Hypothermia has been commonly classified into three levels: mild from 32 to 35°C, moderate from 32 to 28°C, and deep under 28°C. Deep hypothermia associated with circulatory arrest was previously used during clipping of giant complex intracerebral aneurysms without favorable but detrimental outcomes. Such disappointing experience has steered the evolution of mild hypothermia as a neuroprotective strategy based on encouraging results shown in many laboratory investigations. The mechanisms of the presumed hypothermic neuroprotection are multifaceted and include changes in various cellular processes including its ability to decrease the cerebral metabolic rate by about 10% for every degree Celsius. Hypothermia maintains the integrity of the blood–brain barrier after ischemic insults and constricts cerebral blood vessels and thus reduces brain edema and cerebral blood volume and decreases intracranial pressure (ICP). Additionally, it inhibits excitotoxicity by decreasing glutamate release resulting in decrease of cellular depolarization and inhibition of deleterious calcium influx through voltage- and receptor-operated calcium channels. Also, hypothermia depresses the delayed responses to brain injury, namely reactive oxygen species production and mitochondrial dysfunction that triggers neuronal tissue inflammation and programmed cell death (apoptosis), respectively. Finally, hypothermia can ameliorate secondary neuronal damage by downregulating certain gene-induced proteomic responses leading to cell damage and upregulating a small subset of cold-shock proteins that depress apoptosis and promote cell proliferation.

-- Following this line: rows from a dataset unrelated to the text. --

Lemma set_events_ok el p w c ch (f : Z -> Z) (ev := f (events ch)) :
  poller_ok el p w -> w_chs w !! c = Some ch -> ch_el ch = el ->
  (ch_index ch = channelNew -> channelMap p !! ch_fd ch = None) ->
  exists p' w', set_events c f w = Ok (tt, w') /\ poller_ok el p' w' /\
    chan_frame el c w w' /\ epollFd p' = epollFd p /\
    w_chs w' !! c = Some (ch <| events := ev |> <| ch_index := next_index ch ev |>) /\
    channelMap p' = <[ch_fd ch := c]> (channelMap p).
Proof.
  intros Hok Hc <- Hfree. subst ev. set (el := ch_el ch) in *.
  set (ch1 := ch <| events := f (events ch) |>).
  set (w1 := w <| w_chs ::= <[c := ch1]> |>).
  assert (Hc1 : w_chs w1 !! c = Some ch1) by (simpl; apply lookup_insert_eq).
  assert (Hprog : forall w', poller_updateChannel el c w1 = Ok (tt, w') ->
            set_events c f w = Ok (tt, w')).
  { intros w' Hw'. unfold set_events. eapply bind_Ok_M; [by apply upd_ch_ok|].
    unfold channel_update. eapply bind_Ok_M; [by apply load_ch_ok|]. exact Hw'. }
  assert (Hf1 : chan_frame el c w w1) by apply chan_frame_set_ch.
  pose proof (ok_poller _ _ _ Hok) as Hp.
  destruct (ok_chan _ _ _ Hok _ _ Hc eq_refl) as [Hnew|Hm].
  - destruct (updateChannel_fresh w1 el p c ch1) as
      (p' & w' & Hup & Hf' & Hp' & Hep & Hm' & Hc' & Hint); [done|done|done| | |].
    { by apply Hfree. } { apply (ok_interest_free el p w); [done|by apply Hfree]. }
    exists p', w'. split; [by apply Hprog|]. split; [|split; [by eapply chan_frame_trans|]].
    + apply (poller_ok_change el p w c ch p' w' (ch1 <| ch_index := channelAdd |>)); try done.
      * intros c0. by rewrite Hfree.
      * intros i Hi. rewrite (cf_chs _ _ _ _ Hf'), (cf_chs _ _ _ _ Hf1) by done. done.
      * left. by split; [left|].
    + split; [done|]. split; [|done]. rewrite Hc'. unfold next_index. by rewrite Hnew.
  - pose proof (ok_interest el p w c ch Hok Hc Hm) as Hi.
    destruct (updateChannel_known w1 el p c ch1) as (w' & Hup & Hf' & Hp' & Hc' & Hint);
      [done|done|done| |].
    { destruct (ok_map _ _ _ Hok _ _ Hm) as (ch0 & H0 & _ & _ & [Hx|Hx]); simplify_eq.
      - left. split; [done|]. simpl. rewrite Hi, Hx. by eexists.
      - right. split; [done|]. simpl. by rewrite Hi, Hx. }
    exists p, w'. split; [by apply Hprog|]. split; [|split; [by eapply chan_frame_trans|]].
    + eapply (poller_ok_change el p w c ch p w' _ Hok Hc eq_refl); try done.
      * intros c0 Hc0. congruence.
      * intros i Hi'. rewrite (cf_chs _ _ _ _ Hf'), (cf_chs _ _ _ _ Hf1) by done. done.
      * left. split.
        { simpl. unfold next_index. repeat case_match; auto. }
        by rewrite insert_id.
    + split; [done|]. split; [by rewrite Hc'|]. by rewrite insert_id.
Qed.

Lemma removeChannel_ok el p w c ch :
  poller_ok el p w -> w_chs w !! c = Some ch -> ch_el ch = el ->
  ch_index ch <> channelNew ->
  exists p' w', poller_removeChannel el c w = Ok (tt, w') /\ poller_ok el p' w' /\
    chan_frame el c w w' /\ epollFd p' = epollFd p /\
    channelMap p' = delete (ch_fd ch) (channelMap p) /\
    w_chs w' !! c = Some (ch <| ch_index := channelNew |>).
Proof.
  intros Hok Hc Hel Hnew. pose proof (ok_poller _ _ _ Hok) as Hp.
  destruct (ok_chan _ _ _ Hok _ _ Hc Hel) as [|Hm]; [done|].
  pose proof (ok_interest el p w c ch Hok Hc Hm) as Hi.
  set (p' := p <| channelMap ::= delete (ch_fd ch) |>).
  destruct (set_poller_ok w el p p' Hp) as (e & He & Hset).
  set (w1 := w <| w_els ::= <[el := e <| poller := Some p' |>]> |>) in *.
  assert (Hdel : exists k', (if ch_index ch =? channelAdd
            then poller_update el EPOLL_CTL_DEL c else mret tt) w1 =
              Ok (tt, w1 <| w_k := k' |>) /\
            interest k' (epollFd p) = delete (ch_fd ch) (interest (w_k w) (epollFd p))).
  { destruct (Z.eqb_spec (ch_index ch) channelAdd) as [Hx|Hx].
    - destruct (law_ctl_del (epollFd p) (ch_fd ch) (events ch) c (w_k w)) as (k' & Hk & Hint).
      { rewrite Hi. by eexists. }
      exists k'. split; [|done].
      eapply poller_update_ok; [apply (poller_of_set_el w el e)|done|done].
    - exists (w_k w). split; [done|]. by rewrite delete_id. }
  destruct Hdel as (k' & Hdel & Hint).
  set (ch' := ch <| ch_index := channelNew |>).
  set (w' := w1 <| w_k := k' |> <| w_chs ::= <[c := ch']> |>).
  assert (Hf : chan_frame el c w w').
  { split; simpl; try done.
    - intros i Hne. by rewrite lookup_insert_ne.
    - intros e' He'. rewrite lookup_insert_eq. simplify_eq. by eexists.
    - intros i Hne. by rewrite lookup_insert_ne. }
  assert (Hc' : w_chs w' !! c = Some ch') by (simpl; apply lookup_insert_eq).
  assert (Hp' : poller_of w' el = Some p') by apply (poller_of_set_el w el e).
  exists p', w'. split; [|split; [|auto 10]].
  - unfold poller_removeChannel.
    eapply bind_Ok_M; [by apply get_poller_ok|]. eapply bind_Ok_M; [by apply load_ch_ok|].
    eapply bind_Ok_M; [by apply AssertM_Ok, bool_decide_eq_true_2|].
    eapply bind_Ok_M.
    { apply AssertM_Ok. destruct (ok_index _ _ _ _ _ Hok Hc Hel) as [?|[-> | ->]]; done. }
    eapply bind_Ok_M; [exact Hset|]. eapply bind_Ok_M; [exact Hdel|].
    by apply (upd_ch_ok _ _ ch).
  - apply (poller_ok_change el p w c ch p' w' ch'); try done.
    + intros c0. congruence.
    + by destruct Hf.
    + by right.
Qed.

End invariant.

(** ** Properties *)

(** The operations a component performs on a channel it owns. *)
Inductive ChanOp : Type :=
| OpEnableReading | OpEnableWriting | OpDisableWriting | OpDisableAll | OpRemove.
#[export] Instance ChanOp_eq_dec : EqDecision ChanOp.
Proof. solve_decision. Defined.

Section properties.
Context {K : Type} `{!Kernel K}.
Abbreviation W := (World K).

Definition do_chanop (o : ChanOp) (c : nat) : M W unit :=
  match o with
  | OpEnableReading => enableReading c
  | OpEnableWriting => enableWriting c
  | OpDisableWriting => disableWriting c
  | OpDisableAll => disableAll c
  | OpRemove => ch ← load w_chs c; el_removeChannel (ch_el ch) c
  end.

(** The events the channel asks for afterwards. *)
Definition chanop_events (o : ChanOp) (ev : Z) : Z :=
  match o with
  | OpEnableReading => Z.lor ev eventRead
  | OpEnableWriting => Z.lor ev eventWrite
  | OpDisableWriting => Z.land ev (2 ^ 32 - 1 - eventWrite)
  | OpDisableAll => eventNone
  | OpRemove => ev
  end.

Definition chanop_index (o : ChanOp) (ch : Channel) : Z :=
  match o with
  | OpRemove => channelNew
  | _ => next_index ch (chanop_events o (events ch))
  end.

(** A new channel needs a free descriptor; only a known one can be removed. *)
Definition chanop_ok (o : ChanOp) (p : Poller) (ch : Channel) : Prop :=
  match o with
  | OpRemove => ch_index ch <> channelNew
  | _ => ch_index ch = channelNew -> channelMap p !! ch_fd ch = None
  end.

Lemma do_chanop_set_events (o : ChanOp) (c : nat) :
  o <> OpRemove -> do_chanop o c = set_events c (chanop_events o).
Proof. by destruct o. Qed.

(** C3: every operation on a channel succeeds (no assertion of the poller
    fails), keeps the agreement of channels, [channelMap] and the epoll
    interest list, and leaves the descriptor watched exactly for the events
    the channel now has, or not at all when its index is not [channelAdd]. *)
Theorem channel_ops_keep_registration `{!EpollLaws K} (o : ChanOp) (w : W)
    (el c : nat) (p : Poller) (ch : Channel)
    (Hok : poller_ok el p w) (Hc : w_chs w !! c = Some ch) (Hel : ch_el ch = el)
    (Hpre : chanop_ok o p ch) :
  exists p' w',
    do_chanop o c w = Ok (tt, w') /\ poller_ok el p' w' /\ epollFd p' = epollFd p /\
    w_chs w' !! c = Some (ch <| events := chanop_events o (events ch) |>
                             <| ch_index := chanop_index o ch |>) /\
    interest (w_k w') (epollFd p) !! ch_fd ch =
      if chanop_index o ch =? channelAdd
      then Some (chanop_events o (events ch), c) else None.
Proof.
  assert (Hstep : exists p' w', do_chanop o c w = Ok (tt, w') /\ poller_ok el p' w' /\
    epollFd p' = epollFd p /\
    w_chs w' !! c = Some (ch <| events := chanop_events o (events ch) |>
                             <| ch_index := chanop_index o ch |>)).
  { destruct (decide (o = OpRemove)) as [->|Hne].
    - destruct (removeChannel_ok el p w c ch Hok Hc Hel Hpre)
        as (p' & w' & Hrun & Hok' & _ & Hep & _ & Hc').
      exists p', w'. split; [|split; [done|split; [done|]]].
      + simpl. eapply bind_Ok_M; [by apply load_ch_ok|]. rewrite Hel. exact Hrun.
      + rewrite Hc'. by destruct ch.
    - rewrite do_chanop_set_events by done.
      destruct (set_events_ok el p w c ch (chanop_events o) Hok Hc Hel)
        as (p' & w' & Hrun & Hok' & _ & Hep & Hc' & _); [by destruct o|].
      exists p', w'. do 3 (split; [done|]). rewrite Hc'. by destruct o. }
  destruct Hstep as (p' & w' & Hrun & Hok' & Hep & Hc').
  exists p', w'. do 4 (split; [done|]). rewrite <- Hep.
  set (ch' := ch <| events := _ |> <| ch_index := _ |>) in *.
  change (ch_fd ch) with (ch_fd ch'). destruct (ok_chan _ _ _ Hok' _ _ Hc' Hel) as [Hnew|Hm].
  - simpl in Hnew. rewrite Hnew. simpl. apply ok_interest_free with el; [done|].
    destruct (channelMap p' !! ch_fd ch) as [c0|] eqn:E; [|done].
    destruct (ok_map _ _ _ Hok' _ _ E) as (ch0 & H0 & Hfd0 & Hel0 & Hidx0).
    destruct o; simpl in Hnew; unfold next_index in Hnew; repeat case_match; try done.
    destruct (removeChannel_ok el p w c ch Hok Hc Hel Hpre)
      as (p1 & w1 & Hrun1 & Hok1 & _ & _ & Hm1 & _).
    simpl in Hrun. unfold mbind, M_bind in Hrun. rewrite (load_ch_ok _ _ _ Hc), Hel in Hrun.
    unfold el_removeChannel in Hrun. rewrite Hrun1 in Hrun. injection Hrun as <-.
    pose proof (ok_poller _ _ _ Hok1). pose proof (ok_poller _ _ _ Hok'). simplify_eq.
    rewrite Hm1 in E. by rewrite lookup_delete_eq in E.
  - by apply (ok_interest el p' w' c ch').
Qed.

(** The callbacks that [handleEvent] owes to a channel, in order, by the bits
    of poll(2): IN is bit 0, PRI 1, OUT 2, ERR 3, HUP 4, NVAL 5, RDHUP 13. *)
Definition plan (ch : Channel) : list Callback :=
  let got := Z.testbit (revents ch) in
  (if got 4 && negb (got 0) then option_list (closeCallback ch) else []) ++
  (if got 3 || got 5 then option_list (errorCallback ch) else []) ++
  (if got 0 || got 1 || got 13 then option_list (readCallback ch) else []) ++
  (if got 2 then option_list (writeCallback ch) else []).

Despite the various neuroprotective mechanisms of mild hypothermia reported in the laboratory, its clinical efficacy is still indefinable. A recent carefully conducted metaanalysis showed that among patients undergoing craniotomy for various neurosurgical indications including aneurysm clipping, traumatic brain injury, and ischemic stroke there was no evidence that intraoperative or postoperative hypothermia significantly reduces or increases mortality or significantly alters the risk of severe neurologic disability. Application of mild hypothermia did not alter the risk for postoperative complications, i.e., intracranial hemorrhage, ischemic stroke, congestive cardiac failure, or myocardial infarction. There was some weak evidence that postoperative hypothermia may increase the risk of infective complications. Such lack of efficacy and relative safety of mild hypothermia has been in agreement with other systematic reviews. It should be noted that mild hypothermia might be beneficial in the case of comatose survivors of out-of-hospital cardiac arrest and peripartum asphyxia-induced brain injury.

To date, there is no convincing clinical evidence to establish the value of mild hypothermia as a neuroprotective strategy during neurosurgery. Anesthesiologists who opt to use mild hypothermia for their patients because of its favorable safety profile and efficacy in nonneurosurgical situations of global brain ischemia should consider the following precautions: core temperature should be monitored at two sites to avoid inadvertent excessive cooling, target temperature has to be reached before opening the dura, rewarming should start after brain tissue handling has ended, rewarming should continue in the postoperative period until core temperature normalizes, and active cooling equipment should be calibrated and tested before use.